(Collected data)
* * * *
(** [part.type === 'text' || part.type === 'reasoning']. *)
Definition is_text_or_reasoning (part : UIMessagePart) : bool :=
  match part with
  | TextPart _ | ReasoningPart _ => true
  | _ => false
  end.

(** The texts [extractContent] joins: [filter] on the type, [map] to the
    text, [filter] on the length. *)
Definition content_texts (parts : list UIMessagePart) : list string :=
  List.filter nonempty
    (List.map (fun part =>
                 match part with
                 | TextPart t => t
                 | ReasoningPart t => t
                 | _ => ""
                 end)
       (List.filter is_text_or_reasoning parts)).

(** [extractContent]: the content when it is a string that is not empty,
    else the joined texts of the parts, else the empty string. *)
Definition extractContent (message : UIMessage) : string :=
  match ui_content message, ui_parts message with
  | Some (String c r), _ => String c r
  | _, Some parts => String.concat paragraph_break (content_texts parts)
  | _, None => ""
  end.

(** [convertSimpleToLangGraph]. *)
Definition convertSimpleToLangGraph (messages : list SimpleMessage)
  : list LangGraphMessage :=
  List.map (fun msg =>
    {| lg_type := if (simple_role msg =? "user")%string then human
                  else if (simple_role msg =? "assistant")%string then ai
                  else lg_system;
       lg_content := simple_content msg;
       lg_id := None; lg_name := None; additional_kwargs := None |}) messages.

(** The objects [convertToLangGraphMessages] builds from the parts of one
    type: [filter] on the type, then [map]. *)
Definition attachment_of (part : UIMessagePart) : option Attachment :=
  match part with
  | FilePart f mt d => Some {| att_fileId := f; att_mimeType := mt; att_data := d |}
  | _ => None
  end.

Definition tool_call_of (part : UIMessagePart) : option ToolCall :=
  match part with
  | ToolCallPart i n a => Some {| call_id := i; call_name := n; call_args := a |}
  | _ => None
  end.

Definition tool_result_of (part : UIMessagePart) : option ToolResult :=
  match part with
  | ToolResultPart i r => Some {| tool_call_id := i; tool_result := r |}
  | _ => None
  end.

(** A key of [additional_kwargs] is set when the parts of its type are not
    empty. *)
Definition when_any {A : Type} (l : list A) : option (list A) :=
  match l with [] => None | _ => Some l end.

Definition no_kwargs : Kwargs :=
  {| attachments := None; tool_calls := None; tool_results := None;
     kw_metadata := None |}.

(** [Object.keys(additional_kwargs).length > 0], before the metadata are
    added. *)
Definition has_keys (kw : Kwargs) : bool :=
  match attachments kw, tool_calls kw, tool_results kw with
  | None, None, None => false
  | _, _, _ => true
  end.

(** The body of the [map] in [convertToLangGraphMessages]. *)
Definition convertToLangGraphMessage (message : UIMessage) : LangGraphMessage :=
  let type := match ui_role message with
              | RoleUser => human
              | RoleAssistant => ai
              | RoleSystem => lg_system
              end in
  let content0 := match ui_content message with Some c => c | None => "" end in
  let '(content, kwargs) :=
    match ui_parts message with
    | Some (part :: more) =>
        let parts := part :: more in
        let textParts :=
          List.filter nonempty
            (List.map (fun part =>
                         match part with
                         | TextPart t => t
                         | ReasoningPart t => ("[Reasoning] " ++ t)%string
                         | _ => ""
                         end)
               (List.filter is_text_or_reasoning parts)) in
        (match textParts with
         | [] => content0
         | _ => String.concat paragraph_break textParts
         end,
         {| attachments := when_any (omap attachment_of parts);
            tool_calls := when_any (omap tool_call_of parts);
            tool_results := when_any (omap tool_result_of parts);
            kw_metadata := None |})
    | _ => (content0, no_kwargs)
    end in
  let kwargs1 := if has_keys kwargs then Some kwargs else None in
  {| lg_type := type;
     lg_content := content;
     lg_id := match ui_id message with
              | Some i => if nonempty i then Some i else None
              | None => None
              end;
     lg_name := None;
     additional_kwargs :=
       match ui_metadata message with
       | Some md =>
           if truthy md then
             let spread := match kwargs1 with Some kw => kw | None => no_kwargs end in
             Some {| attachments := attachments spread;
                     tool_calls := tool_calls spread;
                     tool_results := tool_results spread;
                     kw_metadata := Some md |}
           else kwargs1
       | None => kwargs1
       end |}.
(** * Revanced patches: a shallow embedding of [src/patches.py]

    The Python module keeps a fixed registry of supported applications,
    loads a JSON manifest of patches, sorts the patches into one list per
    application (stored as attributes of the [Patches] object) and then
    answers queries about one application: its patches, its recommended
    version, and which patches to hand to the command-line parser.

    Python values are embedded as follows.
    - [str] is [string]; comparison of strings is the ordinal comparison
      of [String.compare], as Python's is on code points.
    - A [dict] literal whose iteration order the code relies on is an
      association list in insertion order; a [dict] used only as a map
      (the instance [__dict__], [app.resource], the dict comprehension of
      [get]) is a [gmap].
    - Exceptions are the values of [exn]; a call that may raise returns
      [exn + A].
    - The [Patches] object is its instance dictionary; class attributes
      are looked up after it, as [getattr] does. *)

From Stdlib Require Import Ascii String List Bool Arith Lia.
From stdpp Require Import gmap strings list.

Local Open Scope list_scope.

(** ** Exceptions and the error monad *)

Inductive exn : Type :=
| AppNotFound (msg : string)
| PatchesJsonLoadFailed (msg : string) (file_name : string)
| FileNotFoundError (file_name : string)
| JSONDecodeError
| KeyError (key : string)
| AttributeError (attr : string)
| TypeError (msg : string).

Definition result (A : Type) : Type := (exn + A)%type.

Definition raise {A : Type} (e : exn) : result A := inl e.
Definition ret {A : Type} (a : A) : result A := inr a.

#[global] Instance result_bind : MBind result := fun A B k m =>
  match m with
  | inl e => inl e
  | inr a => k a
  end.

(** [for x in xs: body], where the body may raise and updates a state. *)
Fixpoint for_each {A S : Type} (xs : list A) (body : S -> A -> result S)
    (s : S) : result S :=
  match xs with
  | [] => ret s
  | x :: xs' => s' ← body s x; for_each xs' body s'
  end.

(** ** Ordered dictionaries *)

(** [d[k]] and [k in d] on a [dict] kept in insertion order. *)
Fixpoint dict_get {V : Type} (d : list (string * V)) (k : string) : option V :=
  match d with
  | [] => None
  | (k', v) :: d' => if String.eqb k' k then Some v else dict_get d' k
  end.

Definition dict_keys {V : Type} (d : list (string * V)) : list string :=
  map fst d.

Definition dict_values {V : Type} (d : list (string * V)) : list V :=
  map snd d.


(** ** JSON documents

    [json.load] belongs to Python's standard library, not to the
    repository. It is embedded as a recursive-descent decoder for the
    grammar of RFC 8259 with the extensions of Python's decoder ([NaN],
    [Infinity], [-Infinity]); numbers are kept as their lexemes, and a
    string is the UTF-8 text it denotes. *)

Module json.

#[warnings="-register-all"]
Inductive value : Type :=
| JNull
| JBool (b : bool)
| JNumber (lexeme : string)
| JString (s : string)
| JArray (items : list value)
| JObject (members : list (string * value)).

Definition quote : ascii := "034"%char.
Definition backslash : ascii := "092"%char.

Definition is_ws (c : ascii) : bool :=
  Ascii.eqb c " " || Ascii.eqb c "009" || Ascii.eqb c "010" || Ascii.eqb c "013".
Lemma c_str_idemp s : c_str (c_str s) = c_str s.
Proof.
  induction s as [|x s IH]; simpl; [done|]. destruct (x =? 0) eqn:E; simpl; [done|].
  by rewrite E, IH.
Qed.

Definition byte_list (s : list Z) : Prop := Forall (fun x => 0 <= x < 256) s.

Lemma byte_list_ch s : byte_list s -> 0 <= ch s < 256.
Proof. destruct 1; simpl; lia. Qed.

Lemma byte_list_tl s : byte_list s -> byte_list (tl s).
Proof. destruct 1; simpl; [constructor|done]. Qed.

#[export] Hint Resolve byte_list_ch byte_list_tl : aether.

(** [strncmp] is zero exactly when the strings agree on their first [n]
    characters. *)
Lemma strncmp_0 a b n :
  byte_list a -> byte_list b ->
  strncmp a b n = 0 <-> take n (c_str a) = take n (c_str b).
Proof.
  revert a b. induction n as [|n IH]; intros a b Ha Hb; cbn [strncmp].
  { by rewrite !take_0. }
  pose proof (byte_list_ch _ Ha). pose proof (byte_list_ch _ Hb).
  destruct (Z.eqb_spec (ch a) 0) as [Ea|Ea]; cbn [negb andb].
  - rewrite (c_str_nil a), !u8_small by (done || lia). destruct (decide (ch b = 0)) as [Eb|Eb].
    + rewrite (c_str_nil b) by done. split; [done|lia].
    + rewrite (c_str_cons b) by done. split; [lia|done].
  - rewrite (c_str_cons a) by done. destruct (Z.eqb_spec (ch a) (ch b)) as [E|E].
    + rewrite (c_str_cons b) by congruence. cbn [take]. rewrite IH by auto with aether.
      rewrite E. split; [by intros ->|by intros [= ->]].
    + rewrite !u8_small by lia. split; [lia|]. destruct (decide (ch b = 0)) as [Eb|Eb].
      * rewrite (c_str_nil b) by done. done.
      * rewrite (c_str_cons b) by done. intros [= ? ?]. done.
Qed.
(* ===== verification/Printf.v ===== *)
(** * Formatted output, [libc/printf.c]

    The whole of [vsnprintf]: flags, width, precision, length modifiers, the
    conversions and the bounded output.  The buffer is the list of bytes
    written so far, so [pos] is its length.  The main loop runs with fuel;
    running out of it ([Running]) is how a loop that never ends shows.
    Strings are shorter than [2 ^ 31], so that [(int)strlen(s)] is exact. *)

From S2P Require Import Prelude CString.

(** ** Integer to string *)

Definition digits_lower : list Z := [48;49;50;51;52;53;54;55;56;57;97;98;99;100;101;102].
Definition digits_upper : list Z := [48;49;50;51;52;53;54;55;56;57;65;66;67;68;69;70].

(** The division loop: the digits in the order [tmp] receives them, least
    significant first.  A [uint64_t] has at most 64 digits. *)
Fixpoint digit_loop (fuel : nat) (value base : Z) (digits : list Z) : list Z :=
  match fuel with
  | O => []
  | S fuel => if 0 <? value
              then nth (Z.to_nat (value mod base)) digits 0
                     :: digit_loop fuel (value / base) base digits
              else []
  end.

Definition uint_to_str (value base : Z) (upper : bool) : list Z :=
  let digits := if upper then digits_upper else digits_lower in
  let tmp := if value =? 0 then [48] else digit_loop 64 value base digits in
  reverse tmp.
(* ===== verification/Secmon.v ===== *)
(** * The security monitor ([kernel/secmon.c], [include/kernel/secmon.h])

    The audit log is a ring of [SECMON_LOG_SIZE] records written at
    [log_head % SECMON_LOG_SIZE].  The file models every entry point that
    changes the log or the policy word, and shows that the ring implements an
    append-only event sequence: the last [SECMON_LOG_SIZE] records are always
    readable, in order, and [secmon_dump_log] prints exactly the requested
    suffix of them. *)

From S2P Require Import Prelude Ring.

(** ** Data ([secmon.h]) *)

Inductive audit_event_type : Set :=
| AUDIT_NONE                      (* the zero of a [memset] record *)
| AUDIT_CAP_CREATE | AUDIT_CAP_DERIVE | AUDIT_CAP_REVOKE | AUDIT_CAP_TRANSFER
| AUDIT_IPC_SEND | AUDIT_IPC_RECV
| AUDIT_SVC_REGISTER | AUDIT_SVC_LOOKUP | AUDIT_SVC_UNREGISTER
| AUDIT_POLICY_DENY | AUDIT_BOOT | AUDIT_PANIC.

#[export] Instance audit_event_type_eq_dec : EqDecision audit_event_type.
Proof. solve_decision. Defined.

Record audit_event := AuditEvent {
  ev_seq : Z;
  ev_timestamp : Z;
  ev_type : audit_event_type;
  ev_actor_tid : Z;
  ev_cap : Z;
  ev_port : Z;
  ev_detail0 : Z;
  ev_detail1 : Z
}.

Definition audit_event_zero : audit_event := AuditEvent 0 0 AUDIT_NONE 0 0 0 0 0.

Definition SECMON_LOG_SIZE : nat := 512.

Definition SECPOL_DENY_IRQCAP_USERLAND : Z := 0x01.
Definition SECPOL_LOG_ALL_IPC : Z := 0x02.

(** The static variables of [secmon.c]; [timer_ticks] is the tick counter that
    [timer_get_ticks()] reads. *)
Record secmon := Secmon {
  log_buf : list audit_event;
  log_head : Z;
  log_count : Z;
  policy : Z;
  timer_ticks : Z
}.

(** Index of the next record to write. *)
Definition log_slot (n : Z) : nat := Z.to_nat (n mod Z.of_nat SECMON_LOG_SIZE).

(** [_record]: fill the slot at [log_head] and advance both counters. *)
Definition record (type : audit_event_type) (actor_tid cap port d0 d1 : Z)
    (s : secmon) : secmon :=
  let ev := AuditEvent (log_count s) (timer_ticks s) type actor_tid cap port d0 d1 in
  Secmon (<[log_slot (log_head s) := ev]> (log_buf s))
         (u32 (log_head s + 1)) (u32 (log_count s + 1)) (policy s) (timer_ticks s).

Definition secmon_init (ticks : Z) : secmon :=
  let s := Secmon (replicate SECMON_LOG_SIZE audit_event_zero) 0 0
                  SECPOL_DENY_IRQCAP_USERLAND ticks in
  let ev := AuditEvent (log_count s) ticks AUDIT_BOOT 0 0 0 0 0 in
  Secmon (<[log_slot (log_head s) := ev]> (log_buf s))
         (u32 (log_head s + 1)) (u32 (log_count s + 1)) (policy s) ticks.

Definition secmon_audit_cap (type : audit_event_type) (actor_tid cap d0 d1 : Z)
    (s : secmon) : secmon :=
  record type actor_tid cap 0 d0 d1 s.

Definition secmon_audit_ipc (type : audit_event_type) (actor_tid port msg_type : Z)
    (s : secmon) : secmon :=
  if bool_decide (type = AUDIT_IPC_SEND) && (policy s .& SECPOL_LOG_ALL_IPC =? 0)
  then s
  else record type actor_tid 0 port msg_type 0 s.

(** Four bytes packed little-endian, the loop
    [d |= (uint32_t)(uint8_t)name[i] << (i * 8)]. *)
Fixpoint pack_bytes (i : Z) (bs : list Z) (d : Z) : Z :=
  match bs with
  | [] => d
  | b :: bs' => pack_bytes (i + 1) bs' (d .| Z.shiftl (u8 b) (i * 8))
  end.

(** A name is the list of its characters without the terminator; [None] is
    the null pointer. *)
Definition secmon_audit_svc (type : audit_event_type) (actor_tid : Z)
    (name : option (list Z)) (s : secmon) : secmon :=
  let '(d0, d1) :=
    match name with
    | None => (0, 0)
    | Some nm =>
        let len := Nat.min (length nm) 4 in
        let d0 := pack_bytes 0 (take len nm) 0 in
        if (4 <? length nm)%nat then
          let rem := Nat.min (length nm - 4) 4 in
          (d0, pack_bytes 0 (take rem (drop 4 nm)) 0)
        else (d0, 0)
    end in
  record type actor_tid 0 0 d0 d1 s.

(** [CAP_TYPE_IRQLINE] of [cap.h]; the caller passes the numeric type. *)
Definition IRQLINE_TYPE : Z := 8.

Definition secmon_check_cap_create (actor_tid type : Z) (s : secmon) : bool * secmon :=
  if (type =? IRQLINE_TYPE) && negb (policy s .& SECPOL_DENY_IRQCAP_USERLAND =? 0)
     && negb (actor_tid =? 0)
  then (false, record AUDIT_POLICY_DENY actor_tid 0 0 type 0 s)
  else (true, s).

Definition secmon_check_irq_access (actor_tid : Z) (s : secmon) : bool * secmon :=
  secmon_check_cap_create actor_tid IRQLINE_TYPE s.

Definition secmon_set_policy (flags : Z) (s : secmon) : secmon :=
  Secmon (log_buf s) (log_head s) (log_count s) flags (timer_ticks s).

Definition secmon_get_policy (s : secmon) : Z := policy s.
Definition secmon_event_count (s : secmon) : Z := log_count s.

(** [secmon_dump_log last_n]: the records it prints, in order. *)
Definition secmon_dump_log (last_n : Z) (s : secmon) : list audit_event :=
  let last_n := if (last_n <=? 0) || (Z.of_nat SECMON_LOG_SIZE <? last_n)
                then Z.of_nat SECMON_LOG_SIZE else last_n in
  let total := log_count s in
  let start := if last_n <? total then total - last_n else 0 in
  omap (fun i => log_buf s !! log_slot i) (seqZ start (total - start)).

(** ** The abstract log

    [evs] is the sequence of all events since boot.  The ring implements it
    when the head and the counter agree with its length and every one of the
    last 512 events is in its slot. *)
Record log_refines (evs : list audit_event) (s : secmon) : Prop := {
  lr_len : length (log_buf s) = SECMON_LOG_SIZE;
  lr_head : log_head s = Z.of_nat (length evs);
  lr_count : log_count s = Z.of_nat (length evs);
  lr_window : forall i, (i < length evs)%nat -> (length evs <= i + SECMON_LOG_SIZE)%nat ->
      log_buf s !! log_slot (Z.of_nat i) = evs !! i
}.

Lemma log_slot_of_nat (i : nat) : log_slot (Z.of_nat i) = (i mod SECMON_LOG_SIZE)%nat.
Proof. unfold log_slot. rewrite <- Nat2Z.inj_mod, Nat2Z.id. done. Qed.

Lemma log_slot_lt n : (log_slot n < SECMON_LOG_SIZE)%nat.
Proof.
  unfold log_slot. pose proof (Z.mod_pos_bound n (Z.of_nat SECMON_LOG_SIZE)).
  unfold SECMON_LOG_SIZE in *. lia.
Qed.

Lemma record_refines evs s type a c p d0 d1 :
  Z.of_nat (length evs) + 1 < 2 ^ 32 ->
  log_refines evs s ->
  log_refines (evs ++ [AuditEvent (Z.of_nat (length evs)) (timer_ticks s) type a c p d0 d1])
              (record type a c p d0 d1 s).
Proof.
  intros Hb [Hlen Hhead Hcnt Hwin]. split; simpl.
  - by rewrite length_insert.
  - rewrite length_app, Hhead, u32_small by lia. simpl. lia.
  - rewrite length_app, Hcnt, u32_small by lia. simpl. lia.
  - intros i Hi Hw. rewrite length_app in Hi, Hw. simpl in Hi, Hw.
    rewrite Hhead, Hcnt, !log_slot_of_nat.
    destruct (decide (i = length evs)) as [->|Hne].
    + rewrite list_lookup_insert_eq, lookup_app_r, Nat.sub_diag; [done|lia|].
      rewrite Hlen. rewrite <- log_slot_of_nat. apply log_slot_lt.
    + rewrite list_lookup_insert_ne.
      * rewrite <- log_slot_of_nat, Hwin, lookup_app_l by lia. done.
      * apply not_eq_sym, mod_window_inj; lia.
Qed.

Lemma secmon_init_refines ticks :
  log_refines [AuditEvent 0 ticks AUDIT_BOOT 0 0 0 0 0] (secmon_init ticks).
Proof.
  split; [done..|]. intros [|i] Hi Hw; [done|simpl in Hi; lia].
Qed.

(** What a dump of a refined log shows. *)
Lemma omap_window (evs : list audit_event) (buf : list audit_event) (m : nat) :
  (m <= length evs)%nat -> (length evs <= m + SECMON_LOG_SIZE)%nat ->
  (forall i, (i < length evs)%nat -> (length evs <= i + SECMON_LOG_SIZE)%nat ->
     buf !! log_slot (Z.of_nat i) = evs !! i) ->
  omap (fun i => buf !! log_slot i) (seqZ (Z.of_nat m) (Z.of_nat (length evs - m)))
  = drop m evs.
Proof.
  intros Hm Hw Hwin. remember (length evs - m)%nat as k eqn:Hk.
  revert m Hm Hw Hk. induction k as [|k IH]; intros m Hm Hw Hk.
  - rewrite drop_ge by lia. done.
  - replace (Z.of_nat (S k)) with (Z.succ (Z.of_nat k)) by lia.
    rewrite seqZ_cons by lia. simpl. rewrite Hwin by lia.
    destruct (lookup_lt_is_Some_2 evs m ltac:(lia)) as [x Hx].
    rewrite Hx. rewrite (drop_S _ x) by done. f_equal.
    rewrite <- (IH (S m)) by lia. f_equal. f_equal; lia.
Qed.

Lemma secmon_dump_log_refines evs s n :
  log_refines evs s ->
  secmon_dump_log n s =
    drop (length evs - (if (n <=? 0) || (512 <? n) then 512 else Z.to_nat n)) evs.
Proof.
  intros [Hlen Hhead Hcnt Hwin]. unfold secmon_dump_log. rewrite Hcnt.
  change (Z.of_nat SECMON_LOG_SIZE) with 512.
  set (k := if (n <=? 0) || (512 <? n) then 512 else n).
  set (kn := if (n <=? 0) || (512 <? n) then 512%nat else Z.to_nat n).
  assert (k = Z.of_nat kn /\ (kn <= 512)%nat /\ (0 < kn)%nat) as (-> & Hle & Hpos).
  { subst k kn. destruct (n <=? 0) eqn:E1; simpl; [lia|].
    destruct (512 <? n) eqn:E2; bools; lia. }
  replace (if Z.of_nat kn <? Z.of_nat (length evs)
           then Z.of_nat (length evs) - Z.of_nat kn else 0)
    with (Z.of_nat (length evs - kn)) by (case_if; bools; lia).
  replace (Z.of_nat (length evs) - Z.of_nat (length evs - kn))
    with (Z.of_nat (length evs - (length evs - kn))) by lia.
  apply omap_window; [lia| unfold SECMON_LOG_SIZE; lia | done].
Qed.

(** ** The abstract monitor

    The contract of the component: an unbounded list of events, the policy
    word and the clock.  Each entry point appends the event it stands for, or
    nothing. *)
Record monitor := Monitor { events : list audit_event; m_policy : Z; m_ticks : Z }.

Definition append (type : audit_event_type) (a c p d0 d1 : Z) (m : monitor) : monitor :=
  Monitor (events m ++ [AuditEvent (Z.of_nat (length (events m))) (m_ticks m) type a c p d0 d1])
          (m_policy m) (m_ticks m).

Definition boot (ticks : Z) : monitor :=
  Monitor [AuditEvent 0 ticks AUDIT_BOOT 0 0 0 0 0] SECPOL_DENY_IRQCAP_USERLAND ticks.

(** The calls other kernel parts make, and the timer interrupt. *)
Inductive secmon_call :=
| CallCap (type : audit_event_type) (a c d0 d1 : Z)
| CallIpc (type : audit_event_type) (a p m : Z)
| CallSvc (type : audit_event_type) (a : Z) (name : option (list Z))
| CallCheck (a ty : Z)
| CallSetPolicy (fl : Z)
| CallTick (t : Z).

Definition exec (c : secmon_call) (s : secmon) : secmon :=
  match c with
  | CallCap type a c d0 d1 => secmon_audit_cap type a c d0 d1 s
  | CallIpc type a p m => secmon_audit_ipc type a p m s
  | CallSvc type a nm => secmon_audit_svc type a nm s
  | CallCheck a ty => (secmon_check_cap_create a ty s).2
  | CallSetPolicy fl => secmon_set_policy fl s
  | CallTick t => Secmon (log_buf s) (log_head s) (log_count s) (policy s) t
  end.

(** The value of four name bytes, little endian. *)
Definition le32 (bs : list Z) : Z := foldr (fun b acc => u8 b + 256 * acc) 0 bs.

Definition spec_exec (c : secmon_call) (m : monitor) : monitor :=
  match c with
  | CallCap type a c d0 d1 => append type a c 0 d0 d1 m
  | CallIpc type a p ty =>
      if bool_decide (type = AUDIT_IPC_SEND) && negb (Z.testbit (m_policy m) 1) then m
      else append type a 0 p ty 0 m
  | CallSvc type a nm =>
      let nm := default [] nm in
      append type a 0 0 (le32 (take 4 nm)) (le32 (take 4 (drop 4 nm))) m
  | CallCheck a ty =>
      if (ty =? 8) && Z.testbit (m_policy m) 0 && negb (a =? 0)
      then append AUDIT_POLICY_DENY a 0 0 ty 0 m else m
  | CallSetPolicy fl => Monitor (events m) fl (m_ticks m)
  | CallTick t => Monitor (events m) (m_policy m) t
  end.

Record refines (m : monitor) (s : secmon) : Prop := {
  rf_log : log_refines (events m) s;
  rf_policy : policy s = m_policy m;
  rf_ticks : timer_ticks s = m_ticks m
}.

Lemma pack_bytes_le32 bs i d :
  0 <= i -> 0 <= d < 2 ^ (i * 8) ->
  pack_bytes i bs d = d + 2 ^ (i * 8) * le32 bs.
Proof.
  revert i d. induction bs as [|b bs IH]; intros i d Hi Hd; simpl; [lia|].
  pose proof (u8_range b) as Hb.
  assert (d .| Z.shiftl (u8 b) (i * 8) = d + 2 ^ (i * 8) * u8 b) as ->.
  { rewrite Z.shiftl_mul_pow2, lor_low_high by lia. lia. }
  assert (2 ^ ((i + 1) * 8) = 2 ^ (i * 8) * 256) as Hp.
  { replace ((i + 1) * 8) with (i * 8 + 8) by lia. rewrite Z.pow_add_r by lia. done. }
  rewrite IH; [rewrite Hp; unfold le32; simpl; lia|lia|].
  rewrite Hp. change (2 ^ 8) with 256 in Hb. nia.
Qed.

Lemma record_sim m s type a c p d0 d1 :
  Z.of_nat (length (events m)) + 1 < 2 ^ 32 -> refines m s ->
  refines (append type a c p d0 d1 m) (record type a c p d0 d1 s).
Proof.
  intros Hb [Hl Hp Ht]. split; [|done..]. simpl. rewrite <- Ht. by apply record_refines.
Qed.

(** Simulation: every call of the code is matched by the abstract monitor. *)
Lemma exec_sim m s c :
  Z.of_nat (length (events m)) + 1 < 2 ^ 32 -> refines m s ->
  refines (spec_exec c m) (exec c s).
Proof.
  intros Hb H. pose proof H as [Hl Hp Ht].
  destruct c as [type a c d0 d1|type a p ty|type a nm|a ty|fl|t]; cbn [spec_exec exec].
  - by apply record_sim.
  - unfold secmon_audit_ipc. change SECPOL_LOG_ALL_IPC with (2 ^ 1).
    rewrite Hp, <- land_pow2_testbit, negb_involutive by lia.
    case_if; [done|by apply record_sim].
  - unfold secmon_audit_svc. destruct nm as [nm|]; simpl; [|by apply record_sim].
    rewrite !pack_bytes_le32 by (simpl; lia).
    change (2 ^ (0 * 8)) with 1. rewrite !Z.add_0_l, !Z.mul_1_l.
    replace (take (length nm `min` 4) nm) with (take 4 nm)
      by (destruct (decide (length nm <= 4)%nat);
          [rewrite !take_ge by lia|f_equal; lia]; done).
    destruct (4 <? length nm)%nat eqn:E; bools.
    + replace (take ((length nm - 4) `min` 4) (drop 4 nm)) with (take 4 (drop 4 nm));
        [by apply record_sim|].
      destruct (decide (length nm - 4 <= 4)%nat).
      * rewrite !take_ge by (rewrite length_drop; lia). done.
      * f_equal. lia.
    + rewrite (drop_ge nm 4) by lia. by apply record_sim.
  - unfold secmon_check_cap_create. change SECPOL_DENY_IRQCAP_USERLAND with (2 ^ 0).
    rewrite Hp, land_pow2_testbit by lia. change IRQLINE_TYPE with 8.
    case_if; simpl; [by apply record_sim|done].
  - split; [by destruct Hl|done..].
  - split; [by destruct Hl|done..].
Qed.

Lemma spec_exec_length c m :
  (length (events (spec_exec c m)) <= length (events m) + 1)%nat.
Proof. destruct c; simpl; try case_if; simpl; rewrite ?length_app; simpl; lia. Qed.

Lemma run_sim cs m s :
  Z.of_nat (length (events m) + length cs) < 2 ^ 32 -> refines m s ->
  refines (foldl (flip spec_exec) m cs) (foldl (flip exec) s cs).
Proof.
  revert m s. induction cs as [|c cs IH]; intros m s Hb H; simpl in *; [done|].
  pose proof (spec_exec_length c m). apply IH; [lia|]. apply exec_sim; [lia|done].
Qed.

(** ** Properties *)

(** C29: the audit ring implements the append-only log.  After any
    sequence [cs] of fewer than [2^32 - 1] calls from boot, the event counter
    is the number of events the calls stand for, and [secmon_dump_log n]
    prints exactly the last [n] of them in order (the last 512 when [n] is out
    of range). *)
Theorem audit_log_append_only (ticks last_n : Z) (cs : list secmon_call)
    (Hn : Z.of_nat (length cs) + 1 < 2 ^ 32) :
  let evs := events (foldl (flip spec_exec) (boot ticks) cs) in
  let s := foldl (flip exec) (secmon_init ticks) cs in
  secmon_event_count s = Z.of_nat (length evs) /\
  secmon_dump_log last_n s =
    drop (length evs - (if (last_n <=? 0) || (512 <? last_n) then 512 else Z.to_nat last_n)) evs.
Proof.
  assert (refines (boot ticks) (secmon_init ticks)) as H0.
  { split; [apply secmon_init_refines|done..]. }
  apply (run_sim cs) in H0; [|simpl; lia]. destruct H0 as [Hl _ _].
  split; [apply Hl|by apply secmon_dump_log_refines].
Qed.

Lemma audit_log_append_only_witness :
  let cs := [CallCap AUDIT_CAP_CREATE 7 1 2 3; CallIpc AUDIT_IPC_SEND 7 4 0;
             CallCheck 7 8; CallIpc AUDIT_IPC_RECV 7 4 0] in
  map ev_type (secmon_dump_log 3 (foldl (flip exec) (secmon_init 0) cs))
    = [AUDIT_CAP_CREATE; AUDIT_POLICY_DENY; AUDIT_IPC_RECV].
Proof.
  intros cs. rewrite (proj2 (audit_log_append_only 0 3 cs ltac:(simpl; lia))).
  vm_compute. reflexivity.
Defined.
* * * *
**Required work**
Copy the lines above exactly. Start with the line containing "intros [Hlen Hhead", end with the line containing "set (kn := if", and include both.

**Answer section**
  intros [Hlen Hhead Hcnt Hwin]. unfold secmon_dump_log. rewrite Hcnt.
  change (Z.of_nat SECMON_LOG_SIZE) with 512.
  set (k := if (n <=? 0) || (512 <? n) then 512 else n).
  set (kn := if (n <=? 0) || (512 <? n) then 512%nat else Z.to_nat n).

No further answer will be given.